### Entries taken from a collection

(* ===== verification/CiProvenance.v ===== *)
(** * scripts/operations/verify_ci_provenance.py

    The provenance of a run of continuous integration: the commit checked out,
    the commit of the event and the release identity must be one. *)

From Stdlib Require Import Ascii.
From S2P Require Import Prelude PyFloat PyMonad PyValue PyTime PyJson Sha256 PyOs OsFacts Fixture GenerateSpec.

Module CiProvenance.
Import Evidence.

(** [SHA.fullmatch(value)] *)
Definition is_sha (s : string) : bool := (Str.len s =? 40) && Str.all_chars Str.is_hex_lower s.

(** [payload.get("pull_request", {}).get("head", {}).get("sha")] *)
Definition head_sha (payload : val) : res val :=
  p ← dget_or payload "pull_request" (VDict []); get2 p "head" "sha".

Definition event_source_sha (event_name : string) (payload : val) : res (option string) :=
  value ← (if String.eqb event_name "push" then dget payload "after"
           else if String.eqb event_name "pull_request" then head_sha payload else Ok VNone);
  Ok (match value with VStr s => Some s | _ => None end).

Definition PREFIX : string := "liqi-v1-ci-".

Definition shape_failures (named : list (string * string)) : list string :=
  concat (map (λ nv, if is_sha nv.2 then [] else [nv.1 +:+ " is not an exact lowercase Git SHA"]) named).

Definition opt_is (o : option string) (s : string) : bool := match o with Some t => String.eqb t s | None => false end.

(** The failures of an event, and the kind of [GITHUB_SHA]. *)
Definition event_failures (event_name github_sha expected_sha : string) : list string * string :=
  if String.eqb event_name "push"
  then (unless (String.eqb github_sha expected_sha) "push github.sha differs from event after/source SHA", "source")
  else if String.eqb event_name "pull_request"
  then ([], if String.eqb github_sha expected_sha then "source" else "pull-request-merge")
  else (["unsupported CI event: " +:+ event_name], "source").

Definition evaluate (actual_sha expected_sha github_sha event_name : string) (payload : val) (release_id : string)
  : res (list string * list (string * val)) :=
  derived ← event_source_sha event_name payload;
  let release_suffix := Str.removeprefix PREFIX release_id in
  let '(event, kind) := event_failures event_name github_sha expected_sha in
  let failures :=
    shape_failures [("actual checkout SHA", actual_sha); ("expected source SHA", expected_sha); ("GitHub SHA", github_sha);
                    ("event source SHA", default "" derived); ("release ID suffix", release_suffix)] ++
    unless (String.eqb actual_sha expected_sha) "checked-out SHA differs from expected source SHA" ++
    unless (opt_is derived expected_sha) "GitHub event source SHA differs from expected source SHA" ++
    unless (String.eqb release_suffix expected_sha) "release ID suffix differs from expected source SHA" ++ event in
  after ← dget payload "after";
  head ← (if String.eqb event_name "pull_request" then head_sha payload else Ok VNone);
  merge ← (if String.eqb event_name "pull_request" then get2 payload "pull_request" "merge_commit_sha" else Ok VNone);
  Ok (failures, [("actual_sha", VStr actual_sha); ("expected_sha", VStr expected_sha);
    ("event_source_sha", opt_val VStr derived); ("event_after", if is_str after then after else VNone);
    ("pull_request_head_sha", head); ("pull_request_merge_sha", merge); ("github_sha", VStr github_sha);
    ("github_sha_kind", VStr kind); ("release_id", VStr release_id)]).

Section Env.
Context `{Platform}.

Definition utc_now : IO string := t ← now; mret (Time.iso_z_seconds t).

Record args := Args { a_job : string; a_expected_sha : string; a_release_id : string; a_output : path }.

(** [str] of a [CalledProcessError]; a negative status is a signal's. *)
Definition SIGNALS : list string := ["SIGHUP"; "SIGINT"; "SIGQUIT"; "SIGILL"; "SIGTRAP"; "SIGABRT"; "SIGBUS"; "SIGFPE";
  "SIGKILL"; "SIGUSR1"; "SIGSEGV"; "SIGUSR2"; "SIGPIPE"; "SIGALRM"; "SIGTERM"; "SIGSTKFLT"; "SIGCHLD"; "SIGCONT"; "SIGSTOP";
  "SIGTSTP"; "SIGTTIN"; "SIGTTOU"; "SIGURG"; "SIGXCPU"; "SIGXFSZ"; "SIGVTALRM"; "SIGPROF"; "SIGWINCH"; "SIGIO"; "SIGPWR";
  "SIGSYS"].
Definition called_text (argv : list string) (code : Z) : string :=
  "Command '" +:+ repr_strs argv +:+ "' " +:+
  (if 0 <=? code then "returned non-zero exit status " +:+ Str.of_Z code +:+ "."
   else match nth_error SIGNALS (Z.to_nat (- code - 1)) with
        | Some n => "died with <Signals." +:+ n +:+ ": " +:+ Str.of_Z (- code) +:+ ">."
        | None => "died with unknown signal " +:+ Str.of_Z (- code) +:+ "."
        end).

Definition rev_parse : list string := ["git"; "rev-parse"; "HEAD"].
(** [subprocess.check_output(["git", "rev-parse", "HEAD"], text=True, timeout=10).strip()] *)
Definition checkout_sha : IO string :=
  env ← gets environ;
  r ← run_completed (Proc rev_parse (Some 10) env None);
  let '(code, o, _) := r in
  if code =? 0 then mret (Str.strip o)
  else throw CalledProcessError (called_text rev_parse code).

Definition env_or (k d : string) : IO string := v ← getenv k; mret (default d v).

Definition observe (a : args) (event_path : path) : IO (list string * list (string * val)) :=
  payload ← load_json event_path;
  actual_sha ← checkout_sha;
  github_sha ← env_or "GITHUB_SHA" "";
  event_name ← env_or "GITHUB_EVENT_NAME" "";
  lift (evaluate actual_sha (a_expected_sha a) github_sha event_name payload (a_release_id a)).

(** What is reported when the input cannot be read. *)
Definition unreadable (a : args) (e : exn) : IO (list string * list (string * val)) :=
  github_sha ← getenv "GITHUB_SHA";
  mret (["provenance input could not be read: " +:+ exn_str e],
    [("actual_sha", VNone); ("expected_sha", VStr (a_expected_sha a)); ("event_source_sha", VNone); ("event_after", VNone);
     ("pull_request_head_sha", VNone); ("pull_request_merge_sha", VNone); ("github_sha", opt_val VStr github_sha);
     ("github_sha_kind", VStr "unknown"); ("release_id", VStr (a_release_id a))]).

(** [OSError], [JSONDecodeError] and the two classes of [SubprocessError] *)
Definition input_errors : list exn_class := [OSError; JSONDecodeError; CalledProcessError; TimeoutExpired].

Definition main (a : args) : IO Z :=
  event_path ← env_or "GITHUB_EVENT_PATH" "";
  fd ← catch (observe a (Path.of_str event_path)) (on_exn input_errors (unreadable a));
  observed ← utc_now;
  event_name ← getenv "GITHUB_EVENT_NAME";
  let status := if bool_decide (fd.1 = []) then "passed" else "failed" in
  write_document (a_output a) (VDict (Dict.update fd.2 [("schema_version", VStr "ci-provenance-v1");
    ("observed_at", VStr observed); ("job", VStr (a_job a)); ("event_name", opt_val VStr event_name);
    ("status", VStr status)] ++ [("failures", VStrs fd.1)])) ;;
  print (Json.dumps Json.plain_sorted (VDict [("job", VStr (a_job a)); ("status", VStr status);
                                              ("source_sha", VStr (a_expected_sha a))])) ;;
  mret (if bool_decide (fd.1 = []) then 0 else 1).
End Env.
End CiProvenance.

Module CiProvenanceSpec.
Import Evidence CiProvenance.

Lemma opt_is_true o s : opt_is o s = true -> o = Some s.
Proof. destruct o as [t|]; [|done]. by intros ->%String.eqb_eq. Qed.

Lemma removeprefix_eq p s t : Str.removeprefix p s = t -> s = t \/ s = p +:+ t.
Proof.
  unfold Str.removeprefix. intros <-. assert (forall p s r, Str.strip_prefix p s = Some r -> s = p +:+ r) as H.
  { clear. induction p as [|c p IH]; intros s r E; [by injection E as ->|]. destruct s as [|d s]; [done|]. simpl in E.
    destruct (Ascii.eqb c d) eqn:Ec; [|done]. apply Ascii.eqb_eq in Ec as ->. rewrite Str.app_cons. by rewrite <-(IH _ _ E). }
  destruct (Str.strip_prefix p s) as [r|] eqn:E; [right; by apply H|by left].
Qed.

(** The commit an event speaks of. *)
Definition event_names (payload : val) (event_name sha : string) : Prop :=
  (event_name = "push" /\ dget payload "after" = Ok (VStr sha)) \/
  (event_name = "pull_request" /\ head_sha payload = Ok (VStr sha)).

Lemma evaluate_nil actual expected github event_name payload release_id details :
  evaluate actual expected github event_name payload release_id = Ok ([], details) ->
  is_sha expected = true /\ is_sha github = true /\ actual = expected /\ event_names payload event_name expected /\
  (release_id = expected \/ release_id = PREFIX +:+ expected) /\ (event_name = "push" -> github = expected).
Proof.
  unfold evaluate. intros E. apply bind_Ok in E as (derived & Ed & E). cbn zeta in E.
  destruct (event_failures event_name github expected) as [event kind] eqn:Ee.
  do 3 (apply bind_Ok in E as (? & _ & E)). injection E as E _. apply app_eq_nil in E as [Hs E].
  apply app_eq_nil in E as [Ha%unless_nil%String.eqb_eq E]. apply app_eq_nil in E as [Hd%unless_nil%opt_is_true E].
  apply app_eq_nil in E as [Hr%unless_nil%String.eqb_eq ->]. unfold shape_failures in Hs. cbn [map concat fst snd] in Hs.
  apply app_eq_nil in Hs as [_ Hs]. apply app_eq_nil in Hs as [H1 Hs]. apply app_eq_nil in Hs as [H2 Hs].
  destruct (is_sha expected); [|done]. destruct (is_sha github); [|done]. do 2 (split; [done|]). split; [done|].
  assert (event_names payload event_name expected /\ (event_name = "push" -> github = expected)) as [? ?].
  { subst derived. unfold event_source_sha in Ed. apply bind_Ok in Ed as (v & Ev & Ed). injection Ed as Ed.
    destruct v as [| | | |s| |]; try done. injection Ed as ->. unfold event_failures in Ee.
    destruct (String.eqb_spec event_name "push") as [->|].
    - split; [by left|]. intros _. injection Ee as Hn _. by apply unless_nil, String.eqb_eq in Hn.
    - destruct (String.eqb_spec event_name "pull_request") as [->|]; [|done]. split; [by right|done]. }
  split; [done|]. split; [by apply removeprefix_eq|done].
Qed.

Section Run.
Context `{Platform} (a : args).

(** The provenance check passes (exit code 0) only when it has read the event and [git]
    has answered, and one lowercase Git SHA, the one expected, is the commit checked out,
    the commit the event names (pushed, or the head of the pull request) and the commit
    of the release identity; for a push [GITHUB_SHA] is that commit too. *)
Theorem ci_provenance_passed w : (main a w).1 = Ok 0 ->
  exists payload o e f d github event_name, let expected := a_expected_sha a in
    load_json (Path.of_str (default "" (Dict.lookup "GITHUB_EVENT_PATH" (environ w)))) w = (Ok payload, w) /\
    exec (log w) (Proc rev_parse (Some 10) (environ w) None) (fs w) = (Exited 0 o e, f, d) /\
    Str.strip o = expected /\ is_sha expected = true /\
    default "" (Dict.lookup "GITHUB_EVENT_NAME" (environ w)) = event_name /\ event_names payload event_name expected /\
    default "" (Dict.lookup "GITHUB_SHA" (environ w)) = github /\ is_sha github = true /\
    (event_name = "push" -> github = expected) /\
    (a_release_id a = expected \/ a_release_id a = PREFIX +:+ expected).
Proof.
  destruct (main a w) as [r w'] eqn:E. cbn [fst]. intros ->. unfold main in E.
  apply M_bind_Ok in E as (p & w1 & E1 & E). unfold env_or in E1. apply M_bind_Ok in E1 as (v & w2 & Ev & E1).
  injection Ev as <- <-. apply ret_Ok in E1 as [<- ->].
  apply M_bind_Ok in E as ([failures details] & w1 & E2 & E). cbn [fst snd] in E.
  apply M_bind_Ok in E as (? & ? & _ & E). apply M_bind_Ok in E as (? & ? & _ & E). cbn zeta in E.
  do 2 (apply M_bind_Ok in E as (? & ? & _ & E)). apply ret_Ok in E as [E _].
  destruct (bool_decide (failures = [])) eqn:Ef; [|done]. apply bool_decide_eq_true in Ef as ->. clear E.
  apply catch_Ok in E2 as [E|(ex & w3 & k & _ & Hk & E)].
  2:{ unfold on_exn in Hk. destruct (exn_in _ ex); [|done]. injection Hk as <-.
      apply M_bind_Ok in E as (? & ? & _ & E). by apply ret_Ok in E as [E _]. }
  unfold observe in E. apply M_bind_Ok in E as (payload & w2 & E3 & E). same_world E3.
  apply M_bind_Ok in E as (sha & w2 & E4 & E).
  unfold checkout_sha in E4. apply M_bind_Ok in E4 as (env & w3 & Een & E4). injection Een as <- <-.
  apply M_bind_Ok in E4 as ([[code o] er] & w3 & E5 & E4). unfold run_completed in E5.
  apply M_bind_Ok in E5 as (pr & w4 & E6 & E5). unfold subprocess_run in E6.
  destruct (exec _ _ _) as [[po f] d] eqn:Ex. destruct po as [c o' e'| |]; [|by injection E6 as <- <-|done].
  injection E6 as <- <-. apply ret_Ok in E5 as [[= <- <- <-] ->]. destruct (Z.eqb_spec c 0) as [->|]; [|done].
  apply ret_Ok in E4 as [<- ->]. unfold env_or in E.
  apply M_bind_Ok in E as (gs & w5 & Eg & E). apply M_bind_Ok in Eg as (? & ? & [= <- <-] & [<- ->]%ret_Ok).
  apply M_bind_Ok in E as (en & w5 & Een & E). apply M_bind_Ok in Een as (? & ? & [= <- <-] & [<- ->]%ret_Ok).
  apply lift_Ok in E as [E _]. apply evaluate_nil in E as (H1 & H2 & H3 & H4 & H5 & H6).
  cbn [environ] in *. exists payload, o', e', f, d. eexists _, _. repeat split; done.
Qed.
End Run.
End CiProvenanceSpec.

(** ** A concrete run *)

Module CiProvenanceRun.
Import Fixture Evidence CiProvenance CiProvenanceSpec.

Definition sha : string := "0123456789abcdef0123456789abcdef01234567".
Definition git_host : Platform := host_with (λ _ _ f, (Exited 0 (sha +:+ String (ascii_of_N 10) "") "", f, 1000)).
Definition merge : string := "76543210fedcba9876543210fedcba9876543210".
Definition event : string := json (VDict [("pull_request", VDict [("head", rec [("sha", sha)]); ("merge_commit_sha", VStr merge)])]).
Definition w0 : world :=
  let w := world_with [("/ci/event.json", event); ("/out/.keep", "")] in
  World (fs w) (cwd w) [("GITHUB_EVENT_PATH", "/ci/event.json"); ("GITHUB_EVENT_NAME", "pull_request"); ("GITHUB_SHA", merge)]
    0 0 [] [] [].
Definition the_args : args := Args "build" sha ("liqi-v1-ci-" +:+ sha) (Path.of_str "/out/provenance.json").

Lemma ci_provenance_passed_witness : let host := git_host in let a := the_args in let w := w0 in
  exists payload o e f d github event_name, let expected := a_expected_sha a in
    load_json (Path.of_str (default "" (Dict.lookup "GITHUB_EVENT_PATH" (environ w)))) w = (Ok payload, w) /\
    exec (log w) (Proc rev_parse (Some 10) (environ w) None) (fs w) = (Exited 0 o e, f, d) /\
    Str.strip o = expected /\ is_sha expected = true /\
    default "" (Dict.lookup "GITHUB_EVENT_NAME" (environ w)) = event_name /\ event_names payload event_name expected /\
    default "" (Dict.lookup "GITHUB_SHA" (environ w)) = github /\ is_sha github = true /\
    (event_name = "push" -> github = expected) /\
    (a_release_id a = expected \/ a_release_id a = PREFIX +:+ expected).
Proof.
  intros host a w. apply (ci_provenance_passed (H := host) a w).
  assert ((main (H := host) a w).1 = Ok 0) as E by (vm_compute; reflexivity). exact E.
Defined.
End CiProvenanceRun.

### Task details
Apply a filter for "named" to the data above, then copy each line that matches.

### Exercise result
Definition shape_failures (named : list (string * string)) : list string :=
  concat (map (λ nv, if is_sha nv.2 then [] else [nv.1 +:+ " is not an exact lowercase Git SHA"]) named).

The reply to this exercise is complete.